The European consortium ULTIMO, in which UNIGE participates, will test an autonomous and on-demand public transport service in three European cities, including Geneva.
The ULTIMO consortium will build on the results of the AVENUE study (image), conducted between 2018 and 2022 by the UNIGE on the site of the Belle-Idée Hospital (GE). It will deploy an autonomous shuttle service in three pilot cities in Europe. © Olivier Zimmermann
Travelling the route of your choice 24 hours a day: autonomous public transport services - without drivers or other staff on board - have many advantages. But there are still major obstacles to their widespread deployment. Building on the work of the H2020 AVENUE consortium, which ran from 2018 to 2022, a new European consortium, in which the University of Geneva (UNIGE) is actively involved, is taking the next step: the Horizon Europe ULTIMO project will develop an automated minibus service in three test cities in Europe, including Geneva. The project will have a total budget of 55 million euros over four years, 16 million of which will be financed by the Swiss Confederation and 24 million by the European Commission.
From 2025 - and for one year - fifteen driverless electric minibuses will be deployed in Geneva, within a perimeter yet to be defined. These shuttles for about 15 people will provide routes on demand 24 hours a day. This pilot project, led by the European consortium ULTIMO, in which the UNIGE is participating, aims to set up a full-scale autonomous public transport network, offering a door-to-door service. It will build on the promising results of the AVENUE project, which was led by UNIGE between 2018 and 2022 and conducted at eight test sites in Europe, including the Geneva Belle-Idée Hospital, attached to the Geneva University Hospitals (HUG), and Meyrin.
''The aim of AVENUE was to study the technical and economic feasibility of an automated on-demand transport service as well as the potential psychological obstacles to its use. ULTIMO's goal will be to develop a real business model that addresses the concrete economic, legal and security issues of such a service,'' explains Dimitri Konstantas, full professor and director of the Information Science Institute of the Geneva School of Economics (GSEM) at the UNIGE, associate coordinator and technical director of ULTIMO.
This European consortium brings together twenty-three partners from eight European countries. Among them are eight Swiss partners: the University of Geneva (UNIGE), Geneva Public Transport (tpg), the State of Geneva, the start-up MobileThinking Sarl, the companies ArgYou SA and ZF-CV SA, and the associations Open Geneva and SAAM. Led by Deutsche Bahn AG with a budget of 55 million euros over four years - 24 million from the European Commission and 16 million from the Swiss Confederation, the rest of the funding will be provided by the various industrial partners - the consortium will deploy its activities in two test cities in addition to Geneva: Kronach (Germany) and Oslo (Norway). A total of 45 vehicles will be deployed.

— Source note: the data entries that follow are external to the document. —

(** * ejoyshopper: the product scripts, embedded and verified

    Two scripts are embedded here:
    - [mymall_scraper.py]: builds one hard-coded product, optionally upserts
      it to the store over HTTP, prints a report and returns 0;
    - [scripts/sync_products.py]: fetches raw records from an API, tags each
      with the member id and upserts them through the store client.

    Python values are modelled as the code has them: a [str] is a sequence of
    Unicode code points, [bytes] a sequence of octets, a [dict] an insertion
    ordered association list.  Effects (console output, logging, outbound
    requests) are collected in a trace; exceptions are explicit results. *)

From Stdlib Require Import String Ascii.
From Stdlib Require Import ZArith List Bool Lia.
Import ListNotations.
Local Open Scope Z_scope.

(** ** Python values *)

(** A Python [str]: its code points, in order. *)
Definition str := list Z.

(** A [bytes] object: octets, each in [0, 256). *)
Definition bytes := list Z.

(** An ASCII literal of the source as a [str]. *)
Definition lit (s : string) : str :=
  map (fun c => Z.of_nat (nat_of_ascii c)) (list_ascii_of_string s).

Definition str_eqb (a b : str) : bool :=
  if list_eq_dec Z.eq_dec a b then true else false.

(** The exceptions the two scripts can meet. *)
Inductive exn : Type :=
| SystemExit (code : Z)
| UnicodeEncodeError
| RequestException
| HTTPError
| JSONDecodeError
| NameError
| TypeError
| AttributeError
| StoreClientError.

(** [except Exception] catches everything but [SystemExit]. *)
Definition is_Exception (e : exn) : bool :=
  match e with SystemExit _ => false | _ => true end.

(** [except requests.exceptions.RequestException]: the class itself and its
    subclasses [HTTPError] and (requests >= 2.27) [JSONDecodeError]. *)
Definition is_RequestException (e : exn) : bool :=
  match e with
  | RequestException | HTTPError | JSONDecodeError => true
  | _ => false
  end.

Inductive result (A : Type) : Type :=
| Ok (a : A)
| Raise (e : exn).
Arguments Ok {A} a.
Arguments Raise {A} e.

(** The values that travel as JSON: what [response.json()] returns and what
    the upsert sends.  A [float] is kept as mantissa and decimal exponent. *)
Local Unset Elimination Schemes.
Inductive json : Type :=
| JNull
| JBool (b : bool)
| JInt (n : Z)
| JFloat (m e : Z)
| JStr (s : str)
| JList (l : list json)
| JDict (d : list (str * json)).
Local Set Elimination Schemes.

(** Python truthiness ([if x:], [not x], [all], [x or y]). *)
Definition truthy (v : json) : bool :=
  match v with
  | JNull => false
  | JBool b => b
  | JInt n => negb (n =? 0)
  | JFloat m _ => negb (m =? 0)
  | JStr s => match s with [] => false | _ => true end
  | JList l => match l with [] => false | _ => true end
  | JDict d => match d with [] => false | _ => true end
  end.

(** [len(x)]; the scalars have no length. *)
Definition py_len (v : json) : result nat :=
  match v with
  | JStr s => Ok (length s)
  | JList l => Ok (length l)
  | JDict d => Ok (length d)
  | _ => Raise TypeError
  end.

(** An environment variable read by [os.getenv] / [os.environ.get]:
    [None] when unset.  Truthy when set and not empty. *)
Definition env_truthy (v : option str) : bool :=
  match v with
  | Some (_ :: _) => true
  | _ => false
  end.

(** A [dict] keeps insertion order; assigning to a key that is present
    replaces its value in place, a new key goes last. *)
Section Dict.
Context {V : Type}.

Fixpoint dict_get (k : str) (d : list (str * V)) : option V :=
  match d with
  | [] => None
  | (k', v) :: d' => if str_eqb k k' then Some v else dict_get k d'
  end.

Fixpoint dict_set (k : str) (v : V) (d : list (str * V)) : list (str * V) :=
  match d with
  | [] => [(k, v)]
  | (k', v') :: d' =>
      if str_eqb k k' then (k, v) :: d' else (k', v') :: dict_set k v d'
  end.
(** A worker posts its completion notification at most once. *)
Lemma worker_done_once (chunk : list work_item) (o : outcome) :
  (count_done (worker path_join outputDir chunk o) <= 1)%nat.
Proof.
  destruct o as [|error|i error|error]; cbn [worker].
  - rewrite count_done_app, item_messages_not_done, count_done_done. lia.
  - rewrite error_message_not_done. lia.
  - destruct (chunk !! i) as [item|].
    + rewrite !count_done_app, item_messages_not_done, error_message_not_done,
        processing_message_not_done. lia.
    + rewrite count_done_app, item_messages_not_done, count_done_done. lia.
  - rewrite count_done_app, item_messages_not_done, error_message_not_done. lia.
Qed.

Lemma messages_from_cons (i j : nat) (message : jsstring) (events : inbox) :
  messages_from i ((j, Message message) :: events)
  = (if (i =? j)%nat then [message] else []) ++ messages_from i events.
Proof. reflexivity. Qed.
(** * pretext/cli.py: the command-line front end of the PreTeXt CLI

    A shallow embedding of the commands [new], [init], [build] and [view]
    of [pretext/cli.py], and theorems about how [build] resolves its
    configuration, when it exits, and what it does to the file system.

    A command is modelled as the function that click calls, run in the
    working directory that the group callback [main] has chosen.  The
    modules that [cli.py] imports are parameters of the commands.

    Layout of the development:
    - [PyStr]     : the Python string operations the commands use;
    - [PosixPath] : [os.path] for POSIX paths;
    - [Xml]       : lxml elements and the queries made on them;
    - [Fs]        : a file system keyed by normalised absolute paths;
    - [Prog]      : the monad of commands (file-system state, a trace of
                    observable events, and the three ways a command ends);
    - the commands, stage by stage for [build];
    - the properties of runs and a sample project;
    - the theorems. *)

From Stdlib Require Import String Ascii List Bool.
From stdpp Require Import base option gmap strings list.

Local Open Scope string_scope.
Local Open Scope list_scope.

(** ** Python strings *)

Module PyStr.

(** The double-quote character, for messages that contain it. *)
Definition dquote : string := String "034"%char EmptyString.

(** [str.isspace].  A string of the model is a sequence of code points
    below 256; among these the white space of Python is tab, newline,
    vertical tab, form feed, carriage return, the four separators
    0x1c-0x1f, space, next line (0x85) and no-break space (0xa0). *)
Definition is_space (c : ascii) : bool :=
  let n := nat_of_ascii c in
  ((9 <=? n)%nat && (n <=? 13)%nat) || ((28 <=? n)%nat && (n <=? 32)%nat)
  || (n =? 133)%nat || (n =? 160)%nat.

Fixpoint lstrip (s : string) : string :=
  match s with
  | EmptyString => EmptyString
  | String c s' => if is_space c then lstrip s' else s
  end.

Fixpoint rstrip (s : string) : string :=
  match s with
  | EmptyString => EmptyString
  | String c s' =>
      match rstrip s' with
      | EmptyString => if is_space c then EmptyString else String c EmptyString
      | r => String c r
      end
  end.

(** [s.strip()] *)
Definition strip (s : string) : string := rstrip (lstrip s).

(** [s.split(sep)] for a one-character separator: never empty. *)
Fixpoint split (sep : ascii) (s : string) : list string :=
  match s with
  | EmptyString => [EmptyString]
  | String c s' =>
      if Ascii.eqb c sep then EmptyString :: split sep s'
      else match split sep s' with
           | h :: t => String c h :: t
           | [] => [String c EmptyString]
           end
  end.

(** [sep.join(l)] *)
Fixpoint join (sep : string) (l : list string) : string :=
  match l with
  | [] => EmptyString
  | [x] => x
  | x :: l' => x +:+ sep +:+ join sep l'
  end.

(** [s.startswith(p)] *)
Definition startswith (p s : string) : bool := String.prefix p s.

(** [s.endswith("/")] *)
Fixpoint ends_with (c : ascii) (s : string) : bool :=
  match s with
  | EmptyString => false
  | String d EmptyString => Ascii.eqb d c
  | String _ s' => ends_with c s'
  end.

(** [s.rstrip(c)] for a single character [c]. *)
Fixpoint rstrip_char (c : ascii) (s : string) : string :=
  match s with
  | EmptyString => EmptyString
  | String d s' =>
      match rstrip_char c s' with
      | EmptyString => if Ascii.eqb d c then EmptyString else String d EmptyString
      | r => String d r
      end
  end.

(** [s == c * len(s)] *)
Fixpoint all_char (c : ascii) (s : string) : bool :=
  match s with
  | EmptyString => true
  | String d s' => Ascii.eqb d c && all_char c s'
  end.

(** [str(x)] / the rendering of [x] inside an f-string, for a value that
    is a string or [None]. *)
Definition fmt (x : option string) : string :=
  match x with
  | Some s => s
  | None => "None"
  end.

End PyStr.

(** ** os.path, POSIX flavour *)

Module PosixPath.
Import PyStr.

Definition sep : ascii := "/"%char.

Definition isabs (p : string) : bool := startswith "/" p.

(** One step of [os.path.join]: [join2 a b]. *)
Definition join2 (a b : string) : string :=
  if startswith "/" b then b
  else if String.eqb a EmptyString || ends_with sep a then a +:+ b
  else a +:+ "/" +:+ b.

(** [os.path.join(a, *p)] *)
Definition join (a : string) (p : list string) : string :=
  fold_left join2 p a.

(** Splits at the last slash: [Some (p[:i], p[i:])] with
    [i = p.rfind('/') + 1], or [None] when [p] has no slash. *)
Fixpoint rsplit (p : string) : option (string * string) :=
  match p with
  | EmptyString => None
  | String c p' =>
      match rsplit p' with
      | Some (h, t) => Some (String c h, t)
      | None => if Ascii.eqb c sep then Some (String c EmptyString, p') else None
      end
  end.
(** * gbp-pq: patch-queue management (gbp/scripts/pq.py, gbp/git/modifier.py)

    A shallow embedding of the patch-queue script of git-buildpackage and
    of [GitModifier], with the properties of its branch naming, patch
    transformation, maintainer lookup and time-machine import.

    Python 2 [str] values are byte strings and are modelled by [string];
    [None] is modelled by [option]; Python integers by [Z].  A raised
    exception is the [Raise] case of [res]. *)

From Stdlib Require Import Bool Arith ZArith Lia List Ascii String.
Import ListNotations.

Local Open Scope list_scope.
Local Open Scope string_scope.

(** * Part I: the program *)

(** ** Python values and exceptions *)

Inductive exn : Type :=
| GbpError (msg : string)
| GitRepositoryError
| CommandExecFailed
| GitModifierError (msg : string)
| IndexError
| IOError.

Inductive res (A : Type) : Type :=
| Ok (a : A)
| Raise (e : exn).
Arguments Ok {A} a.
Arguments Raise {A} e.

(** Truth value of a [str]-or-[None] value: [None] and the empty string
    are false. *)
Definition truthy (v : option string) : bool :=
  match v with
  | Some (String _ _) => true
  | _ => false
  end.

(** ['%s' % v] *)
Definition fmt (v : option string) : string :=
  match v with
  | Some s => s
  | None => "None"
  end.

Module Py.

Definition nl : ascii := ascii_of_nat 10.

(** [s.startswith(p)] *)
Definition startswith (s p : string) : bool := String.prefix p s.

(** [s[n:]] for [0 <= n] *)
Fixpoint drop (n : nat) (s : string) : string :=
  match n, s with
  | O, _ => s
  | S _, EmptyString => EmptyString
  | S n', String _ s' => drop n' s'
  end.

(** [len(s)] *)
Definition len (s : string) : nat := String.length s.

(** The characters [str.strip()] removes: space, tab, newline, vertical
    tab, form feed and carriage return. *)
Definition is_space (c : ascii) : bool :=
  let n := nat_of_ascii c in
  Nat.eqb n 32 || (Nat.leb 9 n && Nat.leb n 13).

Fixpoint lstrip (s : string) : string :=
  match s with
  | String c s' => if is_space c then lstrip s' else s
  | EmptyString => EmptyString
  end.

Fixpoint rstrip (s : string) : string :=
  match s with
  | EmptyString => EmptyString
  | String c s' =>
      match rstrip s' with
      | EmptyString => if is_space c then EmptyString else String c EmptyString
      | r => String c r
      end
  end.

(** [s.strip()] *)
Definition strip (s : string) : string := rstrip (lstrip s).

Definition lower_char (c : ascii) : ascii :=
  let n := nat_of_ascii c in
  if Nat.leb 65 n && Nat.leb n 90 then ascii_of_nat (n + 32) else c.

Definition upper_char (c : ascii) : ascii :=
  let n := nat_of_ascii c in
  if Nat.leb 97 n && Nat.leb n 122 then ascii_of_nat (n - 32) else c.

Fixpoint map_chars (f : ascii -> ascii) (s : string) : string :=
  match s with
  | EmptyString => EmptyString
  | String c s' => String (f c) (map_chars f s')
  end.

(** [s.lower()] and [s.upper()] on byte strings (C locale) *)
Definition lower : string -> string := map_chars lower_char.
Definition upper : string -> string := map_chars upper_char.

(** The part of [s] before the first occurrence of [c], and the part
    after it; [None] when [c] does not occur. *)
Fixpoint cut (c : ascii) (s : string) : option (string * string) :=
  match s with
  | EmptyString => None
  | String d s' =>
      if Ascii.eqb d c then Some (EmptyString, s')
      else match cut c s' with
           | Some (a, b) => Some (String d a, b)
           | None => None
           end
  end.

(** [s.split(" ", 1)] *)
Definition split1 (s : string) : list string :=
  match cut " " s with
  | Some (a, b) => [a; b]
  | None => [s]
  end.

(** The lines of a file as iteration over a file object yields them:
    each line keeps its terminating newline, the last one may lack it. *)
Fixpoint lines_from (cur : string) (s : string) : list string :=
  match s with
  | EmptyString =>
      match cur with
      | EmptyString => []
      | _ => [cur]
      end
  | String c s' =>
      if Ascii.eqb c nl then (cur ++ String c EmptyString) :: lines_from EmptyString s'
      else lines_from (cur ++ String c EmptyString) s'
  end.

Practical answers to complex issues
ULTIMO will first focus on solving very concrete problems: how to ensure the safety of passengers and react, for example, in the event of accidents or incivilities in these unmanned shuttles? What prices should be set for tickets when the routes are on demand? What minimum and maximum distances should be set for the destinations served? How to adapt the legal framework, which currently does not allow automated buses to travel at more than 30km/h? Not forgetting the challenges of standardising the modelling of the territory, so that it is compatible with the guidance systems of as many vehicles as possible, and thus optimising technical costs.
The second part of the project (2025-2026) will be dedicated to the implementation of the autonomous transport service in the field. In Geneva, several types of shuttles will be deployed to test the compatibility of the systems. As a partner from the outset, the tpg has specified its objective: ''In parallel with the day-to-day management of mobility in the Geneva conurbation, we are thinking about the public transport of the future,'' says Denis Berdoz, Director General of the tpg. ''We are convinced that the autonomous vehicle will play a growing role in traffic in the long term. This ambitious project should enable us to acquire the knowledge that is essential for understanding the future.''
For his part, Serge Dal Busco, State Councillor of the Republic and Canton of Geneva in charge of the Department of Infrastructure, notes that ''it is an opportunity for the canton of Geneva and for the tpg to take part in this avant-garde international project, which can usefully renew and broaden the public transport offer in the context of the profound changes that our mobility will undergo in the years to come.''
The widespread introduction of autonomous public transport would have many advantages. ''By offering door-to-door, on-demand, 24-hour transport, the service would be of higher quality. It would also avoid empty trips during off-peak hours and thus reduce some costs. Finally, by responding to demand in real time, queuing and congestion around stations could be avoided. This is a real paradigm shift in public transport,'' concludes Dimitri Konstantas.